– Будь и ты здрав, доблестный мандарин!.. Спасибо, что принял нас за китайцев, но мы, увы, всего лишь русские… Однако мы стараемся вовсю, овладеваем древними науками Высшего Знания через Незнание и уже достигли немалого… Будь нашим гостем, доблестный мандарин!
Воевода наблюдал и слушал обалдело, наконец прорычал зло:
– Какой я тебе на хрен хрюкт? Я воевода!
– Ты столь доблестен и устрашающ, – сказал человек с поклоном, – что мы тебя приняли не за какого- то воеводу, а за самого китайского мандарина! Позволь, поможем тебе слезть с коня…
– Брысь, – сказал воевода. – Я и на коне въеду в вашу… это у вас что за собачья будка в три поверха?
Он пустил коня вперед, ворота во внутренний замок уже открывали, там тоже кланялись. Мужик спешил сзади, путаясь в полах халата как в соплях, объяснял торопливо:
– Это у нас монастырь такой!.. У них там в Китае монастырь, из которого бредут по свету ихние калики в поисках справедливости!
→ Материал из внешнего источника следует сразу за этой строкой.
(** * Permit Agent: the [/ask] endpoint of [main.py]

    A shallow embedding of the FastAPI service of [src/main.py]: the module
    level start-up code, the three route handlers and the part of the Python
    run time they rely on (string trimming, attribute and index lookup on the
    object returned by the OpenAI SDK, stringification, exceptions and
    logging).  Handlers are written in a small error-and-trace monad, so that
    what a request returns and which outbound calls it makes can both be
    stated. *)

From Stdlib Require Import ZArith String Ascii List Floats Lia.
From stdpp Require Import gmap strings list.

Set Warnings "-register-all,-inexact-float".

Local Open Scope Z_scope.

(** ** Python strings

    A Python [str] is modelled as a [string] whose characters are the code
    points below 256. *)

Module PyStr.

(** [str.isspace] on one code point below 256: TAB, LF, VT, FF, CR
    (9 to 13), FS, GS, RS, US (28 to 31), SPACE (32), NEL (133) and
    NBSP (160). *)
Definition isspace (c : ascii) : bool :=
  let n := nat_of_ascii c in
  ((9 <=? n)%nat && (n <=? 13)%nat)
  || ((28 <=? n)%nat && (n <=? 32)%nat)
  || (n =? 133)%nat || (n =? 160)%nat.

(** [s.lstrip()] *)
Fixpoint lstrip (s : string) : string :=
  match s with
  | EmptyString => EmptyString
  | String c s' => if isspace c then lstrip s' else s
  end.
(** X25: a worker holds at most one connection and leaks none.  At every
    point of its run it holds one connection or none, whatever the
    rounds bring (failed connects, failed initializations, churn,
    cancellation); after the rounds it holds none, so the manager's
    count of active connections is back where it was before the worker
    ran. *)
Theorem worker_holds_at_most_one_connection kind (rounds : list Round) (cm : db.ConnectionManager) :
  - 2 ^ 31 <= db.activeConnections cm < 2 ^ 31 - 1 ->
  (forall done rest,
     Run kind false rounds = (done ++ rest)%list -> 0 <= held done <= 1) /\
  held (Run kind false rounds) = 0 /\
  db.ActiveConnections
    (fold_left (fun cm call => fst (db.step (cm, []) call))
               (managerCalls (Run kind false rounds)) cm)
  = db.ActiveConnections cm.
Proof.
  intros Hcm. destruct (Run_within kind rounds false) as [Hw Hh].
  split; [exact Hw|]. split; [exact Hh|].
  assert (Hgen : forall actions h,
            within h actions -> 0 <= h <= 1 ->
            forall cm0, - 2 ^ 31 <= db.activeConnections cm0 - h /\
                        db.activeConnections cm0 - h < 2 ^ 31 - 1 ->
            db.ActiveConnections
              (fold_left (fun cm call => fst (db.step (cm, []) call)) (managerCalls actions) cm0)
            = db.activeConnections cm0 + held actions).
  { induction actions as [|a actions IH]; intros h Hwi Hh01 cm0 Hcm0.
    - rewrite held_nil. cbn. unfold db.ActiveConnections. lia.
    - assert (Hone : 0 <= h + delta a <= 1).
      { specialize (Hwi [a] actions eq_refl). rewrite held_cons, held_nil in Hwi. lia. }
      assert (Hrest : within (h + delta a) actions).
      { intros done rest E. specialize (Hwi (a :: done) rest).
        rewrite held_cons in Hwi. cbn [app] in Hwi. rewrite E in Hwi.
        specialize (Hwi eq_refl). lia. }
      rewrite held_cons.
      destruct a as [[e|]| | | | | |]; cbn [managerCalls omap list_omap fold_left delta] in *;
        try (rewrite (IH h) by (try assumption; rewrite ?Z.add_0_r in Hrest; assumption); lia).
      + rewrite (IH h); [|now rewrite Z.add_0_r in Hrest|exact Hh01|].
        * cbn. lia.
        * cbn. lia.
      + rewrite (IH (h + 1)); [|exact Hrest|lia|].
        * cbn. rewrite wrap32_small by lia. lia.
        * cbn. rewrite wrap32_small by lia. lia.
      + rewrite (IH (h + -1)); [|exact Hrest|lia|].
        * cbn. rewrite wrap32_small by lia. lia.
        * cbn. rewrite wrap32_small by lia. lia. }
  rewrite (Hgen _ 0 Hw ltac:(lia) cm ltac:(lia)), Hh. unfold db.ActiveConnections. lia.
Qed.

Lemma cons_split {B : Type} (a x : B) (l pre post : list B) :
  a :: l = (pre ++ x :: post)%list ->
  (pre = [] /\ a = x /\ l = post) \/
  (exists pre', pre = a :: pre' /\ l = (pre' ++ x :: post)%list).
Proof.
  destruct pre as [|b pre]; cbn [app]; intros E; injection E as -> ->; eauto.
Qed.

Lemma skip_split {B : Type} (f : B -> bool) (m l pre post : list B) (x : B) :
  Forall (fun a => f a = false) m -> f x = true ->
  (m ++ l = pre ++ x :: post)%list ->
  exists pre', pre = (m ++ pre')%list /\ l = (pre' ++ x :: post)%list.
Proof.
  intros Hm Hx. revert pre. induction Hm as [|a m Ha _ IH]; intros pre E.
  - exists pre. auto.
  - cbn [app] in E. apply cons_split in E as [(_ & -> & _) | (pre' & -> & E)]; [congruence|].
    destruct (IH pre' E) as (pre'' & -> & ->). exists pre''. auto.
Qed.

Lemma runWithConnection_no_Initialize kind queries :
  Forall (fun a => isInitialize a = false) (runWithConnection kind queries).
Proof.
  eapply Forall_impl; [apply runWithConnection_neutral|]. now intros a [_ Ha].
Qed.

(** Once the scenario is initialized the worker does not initialize it
    again. *)
Lemma Run_initialized_no_Initialize kind rounds :
  Forall (fun a => isInitialize a = false) (Run kind true rounds).
Proof.
  induction rounds as [|round rounds IH]; [constructor|].
  destruct round as [|now e cancelled|now init queries]; cbn [Run negb].
  - constructor.
  - destruct cancelled; repeat constructor. exact IH.
  - constructor; [reflexivity|]. apply Forall_app. split.
    + apply runWithConnection_no_Initialize.
    + repeat constructor. exact IH.
Qed.
(** The body of [if (ksq <= kCutoffSq)]. *)
Definition keepWave (k : IntVector) (ksq : float) (a : Acc) : Acc :=
  {| upper0 := if (upper0 a <? ix k)%Z then ix k else upper0 a;
     upper1 := if (upper1 a <? iy k)%Z then iy k else upper1 a;
     upper2 := if (upper2 a <? iz k)%Z then iz k else upper2 a;
     base1 := if (iy k <? base1 a)%Z then iy k else base1 a;
     base2 := if (iz k <? base2 a)%Z then iz k else base2 a;
     waves := GArray.append k (waves a);
     ksqs := GArray.append ksq (ksqs a);
     gs := GArray.append (exp (prefactor * ksq) / ksq) (gs a) |}.

(** The body of the loop over [k[2]]; the state is [q] and the arrays. *)
Definition loop2Body (k0 k1 k2 : Z) (s : Vector * Acc) : Vector * Acc :=
  let q := vadd (fst s) b2 in
  let ksq := vsquare q in
  (q, if ksq <=? kCutoffSq
      then keepWave (mkIntVector k0 k1 k2) ksq (snd s)
      else snd s).

Definition mink2 (k0 k1 : Z) : Z :=
  if ((k0 =? 0) && (k1 =? 0))%Z then 1%Z else (- iz maxK)%Z.

(** The body of the loop over [k[1]]; the state is [q1] and the arrays. *)
Definition loop1Body (k0 k1 : Z) (s : Vector * Acc) : Vector * Acc :=
  let q1 := vadd (fst s) b1 in
  let q := vadd (vscale b2 (ofInt (mink2 k0 k1 - 1))) q1 in
  (q1, snd (for_Z (mink2 k0 k1) (iz maxK) (loop2Body k0 k1) (q, snd s))).

Definition mink1 (k0 : Z) : Z := if (k0 =? 0)%Z then 0%Z else (- iy maxK)%Z.

(** The body of the loop over [k[0]]; the state is [q0] and the arrays. *)
Definition loop0Body (k0 : Z) (s : Vector * Acc) : Vector * Acc :=
  let q0 := vadd (fst s) b0 in
  let q1 := vadd (vscale b1 (ofInt (mink1 k0 - 1))) q0 in
  (q0, snd (for_Z (mink1 k0) (iy maxK) (loop1Body k0) (q1, snd s))).

(** Lines 116 to 161. *)
Definition accumulateWaves (a : Acc) : Acc :=
  let q0 := vscale b0 (ofInt (-1)) in
  snd (for_Z 0 (ix maxK) loop0Body (q0, a)).

(** The wavevector that the loops hold when they test the triple [k]:
    [b] added [n] times, one addition after the other. *)
Definition addTimes (n : nat) (b q : Vector) : Vector :=
  Nat.iter n (fun q => vadd q b) q.

Definition q0At (k0 : Z) : Vector :=
  addTimes (Z.to_nat (k0 + 1)) b0 (vscale b0 (ofInt (-1))).

Definition q1At (k0 k1 : Z) : Vector :=
  addTimes (Z.to_nat (k1 - mink1 k0 + 1)) b1
    (vadd (vscale b1 (ofInt (mink1 k0 - 1))) (q0At k0)).

Definition qAt (k : IntVector) : Vector :=
  addTimes (Z.to_nat (iz k - mink2 (ix k) (iy k) + 1)) b2
    (vadd (vscale b2 (ofInt (mink2 (ix k) (iy k) - 1))) (q1At (ix k) (iy k))).

(** The [ksq] that the program computes for the triple [k], and its test. *)
Definition ksqAt (k : IntVector) : float := vsquare (qAt k).

Definition kept (k : IntVector) : bool := ksqAt k <=? kCutoffSq.

(** The weight that the program stores for a wave with this [ksq]. *)
Definition weightAt (ksq : float) : float := exp (prefactor * ksq) / ksq.

(** The effect of the loops, told triple by triple. *)
Definition visit (ks : list IntVector) (a : Acc) : Acc :=
  fold_left (fun a k => if kept k then keepWave k (ksqAt k) a else a) ks a.

End WaveLoops.

(** The state of the loops at line 116, with the wave arrays empty as the
    reserve-or-clear step leaves them. *)
Definition start (maxK : IntVector) (w : GArray.t IntVector)
    (k g : GArray.t float) : Acc :=
  mkAcc (- ix maxK) (- iy maxK) (- iz maxK) (iy maxK) (iz maxK)
        (GArray.clear w) (GArray.clear k) (GArray.clear g).
(** * The metadata cache of yt_app: [src/lib/utils/info_cache.py]

    A shallow embedding of the cache manager ([InfoManager]) and of the
    record store under it: the cache directory, the in-memory recency index,
    the atomic write, the JSON (de)serialisation of a record, stale-artifact
    cleanup, cropping, and lookup-or-fetch.

    Conventions of the embedding.
    - The cache directory is a listing: [list (string * node)], in the order
      [iterdir]/[glob] yields it.  The directory itself exists (it is created
      by [resolve_cache_paths]); names are flat (an id holds no path
      separator).
    - Modification times and the clock are integers (ticks).
    - A Python exception is a value of [exn]; a method of [InfoManager] is a
      function [state -> result A * state]: a raise keeps every mutation made
      before it, as in Python.
    - The [json] module, [extract_video_id], the yt-dlp provider and the
      fields of [YtdlpMetadata] beyond the three the cache reads are not part
      of this repository: they are parameters of the development.
    - Fields follow their declared types: [video_id], [url] and [title] are
      strings.  Python would build a record from a document that holds
      something else there; the embedding reports it with [TypeError_field],
      which no statement counts as corruption or as an [OSError].
    - Text is text: a file always decodes as UTF-8.  [unlink] and [touch]
      succeed on a listed file.
    - Logging is not modelled. *)

From Stdlib Require Import String Ascii List ZArith Bool Lia Arith DecimalString.
Import ListNotations.
Open Scope string_scope.
Open Scope list_scope.
Open Scope Z_scope.

Set Implicit Arguments.

(** ** Strings *)

(** [s.endswith(suf)] *)
Fixpoint ends_with (suf s : string) : bool :=
  (s =? suf)%string ||
  match s with
  | EmptyString => false
  | String _ s' => ends_with suf s'
  end.

(** [s.startswith(pre)] *)
Definition starts_with (pre s : string) : bool := String.prefix pre s.

(** ** JSON values, as [json.loads] builds them and [json.dumps] reads them.
    Numbers are the integers; a Python dict is the list of its items, in
    insertion order. *)
#[warnings="-register-all"] Inductive json : Type :=
| JNull
| JBool (b : bool)
| JNum (n : Z)
| JStr (s : string)
| JArr (l : list json)
| JObj (items : list (string * json)).

(** [d.get(k)]: the value a dict holds under a key. *)
Fixpoint assoc {V : Type} (k : string) (d : list (string * V)) : option V :=
  match d with
  | [] => None
  | (k', v) :: d' => if (k' =? k)%string then Some v else assoc k d'
  end.
(** ** Records *)

Lemma dict_comprehension_fold (pre pre' hs rs : list string) (acc : dict) :
  length pre = length pre' -> length hs = length rs ->
  dict_comprehension (pre ++ hs) (pre' ++ rs) (seq (length pre) (length hs)) acc
  = inr (fold_left (fun d kv => dict_set d (fst kv) (snd kv)) (combine hs rs) acc).
Proof.
  revert pre pre' rs acc.
  induction hs as [| h hs IH]; intros pre pre' [| r rs] acc Hpre Hlen;
    try discriminate; [reflexivity |].
  cbn [length seq dict_comprehension combine fold_left fst snd].
  rewrite list_lookup_middle by reflexivity.
  rewrite list_lookup_middle by exact Hpre.
  replace (pre ++ h :: hs) with ((pre ++ [h]) ++ hs)
    by (rewrite <- app_assoc; reflexivity).
  replace (pre' ++ r :: rs) with ((pre' ++ [r]) ++ rs)
    by (rewrite <- app_assoc; reflexivity).
  replace (S (length pre)) with (length (pre ++ [h]))
    by (rewrite length_app; cbn; lia).
  apply IH.
  - rewrite !length_app. cbn. lia.
  - cbn in Hlen. lia.
Qed.

(** Under the guard of the loop the comprehension never raises. *)
Lemma dict_comprehension_record (headers row : list string) :
  length row = length headers ->
  dict_comprehension headers row (range (length headers)) []
  = inr (record_of headers row).
Proof.
  intros Hlen.
  apply (dict_comprehension_fold [] [] headers row []);
    [reflexivity | symmetry; exact Hlen].
Qed.

(** The loop of the ['records'] branch never raises: it appends one record
    per row of the header's width, in order, and passes over the others. *)
Lemma records_loop_filter (headers : list string)
    (data_rows : list (list string)) (result : list dict) :
  records_loop headers data_rows result
  = inr (result ++ map (record_of headers)
                       (List.filter (has_width (length headers)) data_rows)).
Proof.
  revert result. induction data_rows as [| row rest IH]; intros result.
  - cbn. rewrite app_nil_r. reflexivity.
  - cbn [records_loop List.filter]. unfold has_width at 1.
    destruct (Nat.eqb_spec (length row) (length headers)) as [Hlen | Hlen].
    + rewrite dict_comprehension_record by exact Hlen.
      rewrite IH. rewrite <- app_assoc. reflexivity.
    + apply IH.
Qed.
Lemma prefix_append (n r : string) : String.prefix n (n +:+ r) = true.
Proof.
  induction n as [|c n IH]; [destruct r; reflexivity |].
  rewrite append_cons. simpl. destruct (ascii_dec c c); [exact IH | congruence].
Qed.

Lemma prefix_split (n s : string) :
  String.prefix n s = true -> exists r, s = n +:+ r.
Proof.
  revert s. induction n as [|c n IH]; intros s H.
  - exists s. reflexivity.
  - destruct s as [|x s]; [discriminate |]. simpl in H.
    destruct (ascii_dec c x) as [->|]; [| discriminate].
    destruct (IH s H) as [r ->]. exists r. reflexivity.
Qed.

Lemma skip_append (a b : string) : skip (String.length a) (a +:+ b) = b.
Proof. induction a as [|c a IH]; [reflexivity | exact IH]. Qed.

Lemma skip_split (n : nat) (s : string) :
  n <= String.length s ->
  exists a, s = a +:+ skip n s /\ String.length a = n.
Proof.
  revert s. induction n as [|n IH]; intros s Hn.
  - exists EmptyString. split; reflexivity.
  - destruct s as [|c s]; [simpl in Hn; lia |]. simpl in Hn.
    destruct (IH s ltac:(lia)) as (a & Ha & Hl).
    exists (String c a). split; [| simpl; lia].
    rewrite append_cons. simpl. now rewrite <- Ha.
Qed.

Lemma substring_skip (n m : nat) (s : string) :
  String.substring n m s = String.substring 0 m (skip n s).
Proof.
  revert s. induction n as [|n IH]; intros s; [reflexivity |].
  destruct s as [|c s]; [destruct m; reflexivity |]. simpl. apply IH.
Qed.
Lemma private_key_gen_raises_witness :
  Invalid_argument "Random.int64" = Invalid_argument "Random.int64".
Proof.
  apply (private_key_gen_raises 10 sample_config (constant_world 0)
           (Invalid_argument "Random.int64")).
  vm_compute. reflexivity.
Defined.

(** *** Saving the key *)

(** X14: [private_key_gen_and_save], whose body repeats the steps of
    [private_key_gen], behaves as [private_key_gen] followed by
    [write_to_file] of the serialized key and the return of that key: the
    same key from the same draws, and the failure or divergence of either
    step.  When the file is written, it is the one thing added. *)
Theorem private_key_gen_and_save_writes_key (fuel : nat) (rc : rsa_config)
    (filename : string) (w : world) :
  private_key_gen_and_save fuel rc filename w
  = (pk <- private_key_gen fuel rc ;;
     _ <- write_to_file filename (serialize_private_key pk) ;;
     ret pk) w
  /\ forall (K : private_key) (w' w'' : world),
       private_key_gen fuel rc w = Val (K, w') ->
       write_to_file filename (serialize_private_key K) w' = Val (tt, w'') ->
       private_key_gen_and_save fuel rc filename w = Val (K, w'')
       /\ entropy w'' = entropy w' /\ cursor w'' = cursor w'
       /\ files w'' = (filename, serialize_private_key K) :: files w'.
Proof.
  assert (Hsteps : private_key_gen_and_save fuel rc filename w
                   = (pk <- private_key_gen fuel rc ;;
                      _ <- write_to_file filename (serialize_private_key pk) ;;
                      ret pk) w).
  { unfold private_key_gen_and_save, private_key_gen, bind.
    destruct (prime_gen fuel None (p_len rc) w) as [[p0 w1]| |]; try reflexivity.
    destruct (prime_gen fuel None (q_len rc) w1) as [[q0 w2]| |];
      try reflexivity.
    destruct (e_gen fuel rc ((p0 - 1) * (q0 - 1)) w2) as [[e0 w3]| |];
      try reflexivity.
    unfold lift.
    destruct (d_gen e0 ((p0 - 1) * (q0 - 1))) as [d0| |]; reflexivity. }
  split; [exact Hsteps|].
  intros K w' w'' Hgen Hwrite. rewrite Hsteps. unfold bind at 1.
  rewrite Hgen. unfold bind at 1. rewrite Hwrite.
  split; [reflexivity|].
  unfold write_to_file in Hwrite.
  destruct (unopenable filename); [discriminate|].
  injection Hwrite as <-. cbn [entropy cursor files]. auto.
Qed.
(** * CMS-2 language server: semantic parser, query layer and document store

    A shallow embedding of [cms2_semantic_parser.py] and of the parts of
    [cms2_lsp_server.py] that keep per-document state and resolve the word
    under the cursor, followed by the properties of the specification that
    are stated about them.

    Conventions of the embedding.
    - Source text is a list of 8-bit characters.  CMS-2 source is ASCII; the
      functions of module [Text] are the ASCII restrictions of Python's
      [str] methods (a character with code 128 or more has no case and is
      neither white space, a letter nor a digit).
    - Python integers are unbounded: [N] for values read from the text,
      [nat] for line numbers and columns.  Only the conversion from text is
      limited: [int] refuses a string of more than 4300 digits.
    - A Python [dict] is a [gmap]; iteration order is not modelled.
    - Objects that are entered into several indexes and mutated afterwards
      (tables, types, procedures) live in a store inside the model, and the
      indexes hold references into it, so that a mutation is seen through
      every alias, as in Python.
    - Operations that can raise in Python ([d[k]], [int(s)], a method call on
      [None]) return in the [result] monad; loops that are not structural
      take fuel and report [OutOfFuel] when it does not suffice. *)

From Stdlib Require Import Ascii String List NArith Lia.
From stdpp Require Import base option list gmap strings sorting.
(** X20. What [refetchAll] re-executes: exactly the live queries of the
    stream, each once, as queries; forced, with the policy
    cache-and-network and the rest of the operation's own context. *)
Theorem refetchAll_reexecutes_live_queries ops force :
  let calls := refetchAll [snd (refetchExchange ops newExchange)] force in
  (forall c,
     In c calls
     <-> liveQuery (key (requestOf c)) ops None = Some (requestOf c)
         /\ c = Reexecute KQuery (requestOf c)
                  (if force
                   then Some {| requestPolicy := "cache-and-network";
                                otherFields := otherFields (context (requestOf c)) |}
                   else None))
  /\ NoDup (map (fun c => key (requestOf c)) calls)
  /\ Forall (fun c => kind (requestOf c) = KQuery) calls.
Proof.
  cbv zeta. unfold refetchAll. cbn [flat_map]. rewrite app_nil_r.
  pose proof (run_consistent ops newExchange newExchange_consistent) as Hc.
  set (st := snd (refetchExchange ops newExchange)) in *.
  split; [|split].
  - intros c.
    pose proof (In_refetchOne st force c) as H1.
    pose proof (In_values_consistent st (requestOf c) Hc) as H2.
    pose proof (run_get ops newExchange (key (requestOf c)) newExchange_consistent) as H3.
    fold st in H3. simpl in H3. rewrite <- H3. tauto.
  - assert (Hmap : map (fun c => key (requestOf c)) (refetchOne st force)
                   = keys (watchedOps st)).
    { rewrite <- (map_key_values st Hc). unfold refetchOne.
      destruct force; simpl; rewrite map_map; reflexivity. }
    rewrite Hmap. apply Hc.
  - apply Forall_forall. intros c Hin. apply In_refetchOne in Hin.
    destruct Hin as [Hin _]. destruct Hc as (_ & _ & Hall).
    unfold values in Hin. apply in_map_iff in Hin. destruct Hin as ([k v] & Heq & Hin).
    rewrite Forall_forall in Hall. destruct (Hall _ Hin) as [_ Hkind].
    simpl in *. subst v. exact Hkind.
Qed.

Lemma clear_poll_stops_all p :
  onePoll p -> intervals (clearInterval (poll p) p) = [].
Proof.
  intros [[Hnil|(h & Hint & Hpoll)] _]; unfold clearInterval; simpl.
  - rewrite Hnil. destruct (poll p); reflexivity.
  - rewrite Hint, Hpoll. simpl. rewrite Z.eqb_refl. reflexivity.
Qed.

Lemma resetPoll_onePoll q p : onePoll p -> onePoll (resetPoll q p).
Proof.
  intros Hp. unfold resetPoll. destruct (isZeroParam q); [exact Hp|].
  pose proof (clear_poll_stops_all p Hp) as Hclear.
  unfold setPollInterval. split; simpl.
  - right. exists (nextHandle p). simpl in Hclear. rewrite Hclear. auto.
  - intros h Heq. inversion Heq. lia.
Qed.

Lemma pageStep_onePoll p i : onePoll p -> onePoll (pageStep p i).
Proof.
  intros Hp. destruct i as [s q|h]; simpl.
  - unfold onVisibilityChange. destruct (String.eqb s "visible").
    + destruct (resetPoll_onePoll q p Hp) as [H1 H2]. split; simpl; assumption.
    + destruct (String.eqb s "hidden"); [|exact Hp].
      split.
      * left. apply clear_poll_stops_all, Hp.
      * simpl. apply Hp.
  - unfold onInterval. destruct (existsb (Z.eqb h) (intervals p)); [|exact Hp].
    destruct Hp as [H1 H2]. split; simpl; assumption.
Qed.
Вот мы и построили у себя тоже, чтоб значитца… Все, как у них…
Воевода сказал брезгливо:
– Ну да?.. А на кой черт глиной перепачкали?
– Так у них весь монастырь из глины, – объяснил мужик словоохотливо. – И все там из глины!.. У нас же глина в редкость. Вот и строим из каких-то паршивых бревен, а потом глиной только замазываем, чтобы на бедность нашу не соромно смотреть самим.
На окраину русского села с китайским обликом въезжали передние всадники, принцесса и герцог во главе. Воевода с таким остервенением замахал обеими руками, чтобы проезжали мимо, словно здесь все уже пошли трупными пятнами от испанской чумы.
Герцог пожал плечами, холеное лицо оставалось холодным и надменным. Не поворачивая головы, проехал мимо врат, а мы с воеводой пустили коней в глубь двора. Воевода еще крикнул зычно:
– Езжайте, езжайте!.. Мы только воды студеной напьемся, а там нагоним.
Герцог бросил в мою сторону ненавидящий взгляд, в котором читалось: не торопитесь. Пусть вас там хоть эти желтые чем-нибудь заразят.
Во дворе один бедолага изгибался как припадочный, руки и ноги выворачивало, а широкая рожа устрашающе перекашивалась. Воевода сочувствующе покачивал головой, сколько ж тут собралось богом обиженных, увечных еще в утробе, юродивых и слюни пускающих. Одному, особо жутко дергающемуся, бросил монетку. Несчастный был даже подпоясан веревкой черного цвета, что явно означало скорую черную смерть.
На крыльцо вышли двое в желтых халатах и в желтых высоких шапках. Мы с воеводой сразу признали старших, только они в шапках, а что один тощий как жердь, а другой грузный, как корова на задних ногах, то явно ж болезнь дает о себе знать.
Оба держали по широкой миске, наполненной водой. Воевода подозрительно хрюкнул, ему бы в простом ковшике, ему ж необязательно рылом влезать в кувшин, я пихнул его в бок:
– Это не нарочно. Пиала!
– Пи…
– Пиала. Эх, широк русский человек, широк…
Воевода не понял, переспросил:
– Что говоришь?
– Широк, говорю, русский человек… Чересчур широк! Надо бы – сузить.
Последние слова я произнес со злостью, воевода понял по-своему, с лязгом бросил руку на рукоять топора, он любил этот лязг металла, а я напомнил:
– Ты пей воду. Нам еще догонять тех… которые свои.
Мои пальцы соприкоснулись с пальцами настоятеля или тренера этого монастыря, я ощутил короткий электрический разряд. Его глаза расширились, а я взял чашу и припал к холодной чистой воде.
Воевода, напротив, пил медленно, осторожно, брезгливо процеживая воду, как конь из болота, сквозь стиснутые зубы. Настоятели, поглядывая на нас благожелательно, улыбались, кланялись, потом тощий сказал толстому:
– У меня растет хороший ученик. Я говорю о Степ-ке. У него какой стиль?
– Сунь-ху, – ответил толстый горделиво.
– А… гм… Это хорошо. Но не противоречит ли… У тебя какой?
– Вынь-су-хим… К тому же у меня школа кинь-ху в традициях наху, с элементами факъю, так что направление одно.
Тощий воскликнул восторженно, одним глазом поглядывая украдкой, какое впечатление это производит на нас:
– Ого!.. А это что?
– Влияние заморских школ, – объяснил толстый напыщенно, – довольно сильное влияние. Правда, грубоватое, без глубокой философской школы, что характерно для наших школ, но сейчас все грубеют, тупеют, наши древние школы теряют изысканность и непостижимость через внепостижимость Запостижимости.